A vortex method for wall bounded turbulent flows

Department of Mechanical Engineering University of Maryland College Park, MD 20742, USA

Abstract

Turbulent flow in a channel is simulated using a vortex method. Smoothed vortex sheets cover the near wall region while the vorticity in the remainder of the flow is contained in convecting and stretching vortex filaments. The sheet elements are convected and regridded at each time step thus enabling evaluation of their wall-normal viscous diffusion and vortex stretching using finite differences. New filaments are created during significant ejection events initiated by parent vortices.

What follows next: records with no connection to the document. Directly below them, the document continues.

(* ===== verification/LogText.v ===== *)
(** * The text of the log

    What [Logger.write] prints of an event: [json.NewEncoder(out).Encode(event)] writes the
    members of the map in the order of their keys and a newline.  Strings are quoted as in
    [Json], words are decimal, and the time is in [time.RFC3339Nano].  The text of an
    error is a parameter; what a writer that fails leaves out is not modelled. *)

From Stdlib Require Import Ascii String DecimalString.
From stdpp Require Import strings.
From S2P Require Import Prelude GoStd Json Logging.
#[local] Open Scope Z_scope.

(** ** [time.Time.UTC().Format(time.RFC3339Nano)]

    A day, counted from 1970-01-01, as a date of the Gregorian calendar: years start in
    March, so that a leap day is the last of its year. *)

Definition civil_in_cycle (doe : Z) : Z * Z * Z :=
  let yoe := (doe - doe / 1460 + doe / 36524 - doe / 146096) / 365 in
  let doy := doe - (365 * yoe + yoe / 4 - yoe / 100) in
  let mp := (5 * doy + 2) / 153 in
  let m := if mp <? 10 then mp + 3 else mp - 9 in
  (yoe + (if m <=? 2 then 1 else 0), m, doy - (153 * mp + 2) / 5 + 1).

(** A cycle of four hundred years has 146097 days. *)
Definition civil_of_days (days : Z) : Z * Z * Z :=
  let z := days + 719468 in
  let '(y, m, d) := civil_in_cycle (z mod 146097) in (y + z / 146097 * 400, m, d).

(** The other way: the days of the years, of the months and of the month. *)
Definition days_of_civil (date : Z * Z * Z) : Z :=
  let '(y, m, d) := date in
  let y' := if m <=? 2 then y - 1 else y in
  let mp := if m <=? 2 then m + 9 else m - 3 in
  365 * y' + y' / 4 - y' / 100 + y' / 400 + (153 * mp + 2) / 5 + d - 1 - 719468.

Definition zeros (n : nat) : string := String.string_of_list_ascii (replicate n "0"%char).

(** A number in at least [n] digits. *)
Definition pad (n : nat) (z : Z) : string :=
  let s := FormatUint z in zeros (n - String.length s) +:+ s.

Definition year_text (y : Z) : string := if y <? 0 then String "-" (pad 4 (- y)) else pad 4 y.

Fixpoint trim_zeros (s : string) : string :=
  match s with
  | EmptyString => ""
  | String c s' =>
      let t := trim_zeros s' in
      if bool_decide (t = "" ∧ c = "0"%char) then "" else String c t
  end.

(** [.999999999]: nothing for a whole second. *)
Definition fraction (ns : Z) : string := if ns =? 0 then "" else String "." (trim_zeros (pad 9 ns)).

Definition RFC3339Nano (now : Z) : string :=
  let sec := now / 1000000000 in
  let '(y, m, d) := civil_of_days (sec / 86400) in
  let s := sec mod 86400 in
  year_text y +:+ String "-" (pad 2 m) +:+ String "-" (pad 2 d)
  +:+ String "T" (pad 2 (s / 3600)) +:+ String ":" (pad 2 (s / 60 mod 60)) +:+ String ":" (pad 2 (s mod 60))
  +:+ fraction (now mod 1000000000) +:+ "Z".

(** ** [Logger.write] *)

Definition newline : ascii := byte_of 10.

Section text.
Context (error_text : error → string).

Definition field_text (f : field) : string :=
  match f with
  | FString s => quote s
  | FUint z => FormatUint z
  | FError e => quote (error_text e)
  | FTimestamp now => quote (RFC3339Nano now)
  end.

Definition field_le (a b : string * field) : Prop := String.le a.1 b.1.

#[global] Instance field_le_dec a b : Decision (field_le a b).
Proof. unfold field_le. apply _. Defined.

Definition log_member (kv : string * field) : string := quote kv.1 +:+ String ":" (field_text kv.2).

Fixpoint log_members (l : list (string * field)) : string :=
  match l with
  | [] => ""
  | [kv] => log_member kv
  | kv :: l' => log_member kv +:+ String "," (log_members l')
  end.

Definition event_text (ev : event) : string :=
  String "{" (log_members (merge_sort field_le (map_to_list ev)) +:+ String "}" "").

(** What the logger has written. *)
Definition log_text (l : Logger) : string :=
  foldr (λ ev acc, event_text ev +:+ String newline acc) "" (log_out l).

(** ** One line for each event *)

(** No control characters. *)
Definition plain (s : string) : Prop := Forall (λ c, 32 <= byte_val c) (String.list_ascii_of_string s).

Lemma plain_cons c s : 32 <= byte_val c → plain s → plain (String c s).
Proof. intros. by constructor. Qed.

Lemma plain_app a b : plain a → plain b → plain (a +:+ b).
Proof.
  intros Ha Hb. induction a as [|c a IH]; [done|]. rewrite string_app_cons.
  apply Forall_cons in Ha as [? ?]. apply plain_cons; [done|by apply IH].
Qed.

Lemma plain_nil : plain "".
Proof. constructor. Qed.

(** Of a string that can be evaluated. *)
Lemma plain_dec s : forallb (λ c, 32 <=? byte_val c) (String.list_ascii_of_string s) = true → plain s.
Proof.
  intros H. unfold plain. rewrite Forall_forall. intros c Hc. apply Z.leb_le.
  rewrite forallb_forall in H. apply H. by apply list_elem_of_In.
Qed.
Lemma plain_char z s : 32 <= z < 256 → plain s → plain (String (byte_of z) s).
Proof. intros Hz Hs. apply plain_cons; [|done]. rewrite byte_val_of; lia. Qed.

Lemma hex_digit_plain n s : 0 <= n < 16 → plain s → plain (String (hex_digit n) s).
Proof. intros Hn Hs. unfold hex_digit. destruct (Z.ltb_spec n 10); apply plain_char; [lia|done|lia|done]. Qed.

Lemma escape_plain r : 0 <= r < 128 → plain (escape_ascii r).
Proof.
  intros Hr. unfold escape_ascii, esc.
  destruct ((r =? 34) || (r =? 92)) eqn:E.
  { apply plain_cons; [done|]. apply plain_char; [|apply plain_nil].
    apply orb_prop in E as [?%Z.eqb_eq|?%Z.eqb_eq]; lia. }
  repeat (case_match; [apply plain_dec; done|]).
  apply plain_app; [apply plain_dec; done|].
  apply hex_digit_plain; [split; [apply Z.div_pos; lia|apply Z.div_lt_upper_bound; lia]|].
  apply hex_digit_plain; [apply Z.mod_pos_bound; lia|apply plain_nil].
Qed.

(** The bytes of a rune beyond ASCII are beyond it too. *)
Lemma DecodeRune_plain s st :
  DecodeRune s = Some st → good_step st → 128 <= rs_rune st → plain (rs_bytes st).
Proof.
  unfold good_step. intros H Hg Hr. unfold DecodeRune in H. decode_cases; try done;
    rewrite ?andb_true_iff, ?in_range_true in *; destruct_and?;
    repeat (apply plain_cons; [lia|]); try apply plain_nil; try lia.
  all: repeat case_match; lia.
Qed.

Lemma quote_rune_plain s st : DecodeRune s = Some st → plain (quote_rune (rs_rune st, rs_bytes st)).
Proof.
  intros H. unfold quote_rune. destruct (bad_rune _) eqn:Hb; [apply plain_dec; done|].
  destruct (Z.ltb_spec (rs_rune st) 128) as [Hlt|Hge].
  - destruct (DecodeRune_ascii s st H Hb Hlt) as [Hpos ->].
    destruct (html_safe (rs_rune st)) eqn:Es; [|apply escape_plain; lia].
    unfold html_safe in Es. apply andb_prop in Es as [Es%Z.leb_le _].
    apply plain_char; [lia|apply plain_nil].
  - destruct (_ || _); [|by eapply DecodeRune_plain].
    apply plain_app; [apply plain_dec; done|].
    apply hex_digit_plain; [apply Z.mod_pos_bound; lia|apply plain_nil].
Qed.

Lemma quote_plain s : plain (quote s).
Proof.
  unfold quote. apply plain_cons; [done|]. apply plain_app; [|apply plain_dec; done].
  induction s as [|s st E IH] using rune_ind; [apply plain_nil|].
  rewrite (quote_body_step _ _ E). apply plain_app; [by eapply quote_rune_plain|done].
Qed.

Lemma uint_plain d : plain (NilEmpty.string_of_uint d).
Proof. induction d; cbn; [apply plain_nil|apply plain_cons; done..]. Qed.

Lemma FormatUint_plain z : plain (FormatUint z).
Proof.
  unfold FormatUint, NilZero.string_of_uint. destruct (N.to_uint _) as [|d|d|d|d|d|d|d|d|d|d]; [by apply plain_dec|..];
    apply uint_plain.
Qed.

Lemma field_plain f : plain (field_text f).
Proof. destruct f; [apply quote_plain|apply FormatUint_plain|apply quote_plain..]. Qed.

Lemma member_plain kv : plain (log_member kv).
Proof. apply plain_app; [apply quote_plain|]. apply plain_cons; [done|]. apply field_plain. Qed.

Lemma event_plain ev : plain (event_text ev).
Proof.
  apply plain_cons; [done|]. apply plain_app; [|apply plain_dec; done].
  induction (merge_sort field_le (map_to_list ev)) as [|kv [|kv' l] IH]; [apply plain_nil|apply member_plain|].
  cbn [log_members]. apply plain_app; [apply member_plain|]. by apply plain_cons.
Qed.

Lemma Split_line s rest : plain s → Split newline (s +:+ String newline rest) = s :: Split newline rest.
Proof.
  induction s as [|c s IH]; intros Hs.
  - rewrite string_app_nil_l. cbn [Split]. by rewrite bool_decide_true.
  - apply Forall_cons in Hs as [Hc Hs]. rewrite string_app_cons. cbn [Split].
    rewrite bool_decide_false by (intros ->; by vm_compute in Hc). by rewrite IH.
Qed.

(** C38. Whatever strings clients, peers and errors put into it, the log has exactly one
    line for each event, which is the JSON text of that event, in the order written, and
    no line holds a control character. *)
Theorem log_has_one_line_per_event l :
  Split newline (log_text l) = (event_text <$> log_out l) ++ [""] ∧ Forall (λ ev, plain (event_text ev)) (log_out l).
Proof.
  split; [|by apply Forall_true; apply event_plain].
  unfold log_text. induction (log_out l) as [|ev evs IH]; [done|].
  cbn [foldr fmap list_fmap app]. by rewrite (Split_line _ _ (event_plain ev)), IH.
Qed.

(** A write adds its line at the end. *)
Lemma log_write_text now level message fields l :
  log_text (log_write now level message fields l)
  = log_text l +:+ event_text (log_event now (log_nodeID l) level message fields) +:+ String newline "".
Proof.
  unfold log_text, log_write. cbn [log_out]. induction (log_out l) as [|ev evs IH]; [done|].
  cbn [foldr app]. by rewrite IH, !string_app_assoc, string_app_cons.
Qed.
End text.

(** ** The calendar *)

Definition date_ok (doe : Z) : bool :=
  let '(y, m, d) := civil_in_cycle doe in
  (days_of_civil (y, m, d) =? doe - 719468) && (1 <=? m) && (m <=? 12) && (1 <=? d) && (d <=? 31).

Fixpoint all_below (P : Z → bool) (k : nat) (z : Z) : bool :=
  match k with O => true | S k => P z && all_below P k (z + 1) end.

Lemma all_below_spec P k z i : all_below P k z = true → z <= i < z + Z.of_nat k → P i = true.
Proof.
  revert z. induction k as [|k IH]; intros z; cbn [all_below]; [lia|].
  intros [H1 H2]%andb_prop Hi. destruct (decide (i = z)) as [->|Hne]; [done|]. apply (IH (z + 1)); [done|lia].
Qed.

Lemma cycle_ok : all_below date_ok (Z.to_nat 146097) 0 = true.
Proof. vm_compute. reflexivity. Qed.

Lemma days_of_cycles y m d era : days_of_civil (y + era * 400, m, d) = days_of_civil (y, m, d) + era * 146097.
Proof.
  unfold days_of_civil. set (y' := if m <=? 2 then y - 1 else y).
  replace (if m <=? 2 then y + era * 400 - 1 else y + era * 400) with (y' + era * 400)
    by (unfold y'; destruct (m <=? 2); lia).
  replace ((y' + era * 400) / 4) with (y' / 4 + era * 100) by (rewrite <- Z.div_add by lia; f_equal; lia).
  replace ((y' + era * 400) / 100) with (y' / 100 + era * 4) by (rewrite <- Z.div_add by lia; f_equal; lia).
  rewrite Z.div_add by lia. lia.
Qed.

(** The date of a day is a date, and of that day. *)
Lemma civil_of_days_ok days :
  let '(y, m, d) := civil_of_days days in
  days_of_civil (y, m, d) = days ∧ 1 <= m <= 12 ∧ 1 <= d <= 31.
Proof.
  pose proof (Z.mod_pos_bound (days + 719468) 146097 ltac:(lia)) as Hd.
  pose proof (Z.div_mod (days + 719468) 146097 ltac:(lia)) as Hdm. unfold civil_of_days.
  pose proof (all_below_spec _ _ _ ((days + 719468) mod 146097) cycle_ok ltac:(lia)) as Hok. unfold date_ok in Hok.
  destruct (civil_in_cycle _) as [[y m] d]. rewrite days_of_cycles.
  rewrite !andb_true_iff, Z.eqb_eq, !Z.leb_le in Hok. lia.
Qed.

Chorin's hairpin removal algorithm is used as a physically based subgrid model to limit the range of resolved scales. Calculations on the order of 2000 time steps have been completed thus far. From a perturbed state, the numerical solution develops toward a self-sustained turbulent flow. An initial explosive growth in the number of new vortex structures occurs as the flow compensates for the absence of sufficient spanwise vorticity in the initial conditions. Vortex production is self-limiting, however, and the flow subsequently relaxes toward a quasi-equilibrium in which new vortex filament creation occurs at only a small number of spatially intermittent locations. Preliminary statistics taken from the ongoing simulations suggest that the computational field is approaching the correct physical state.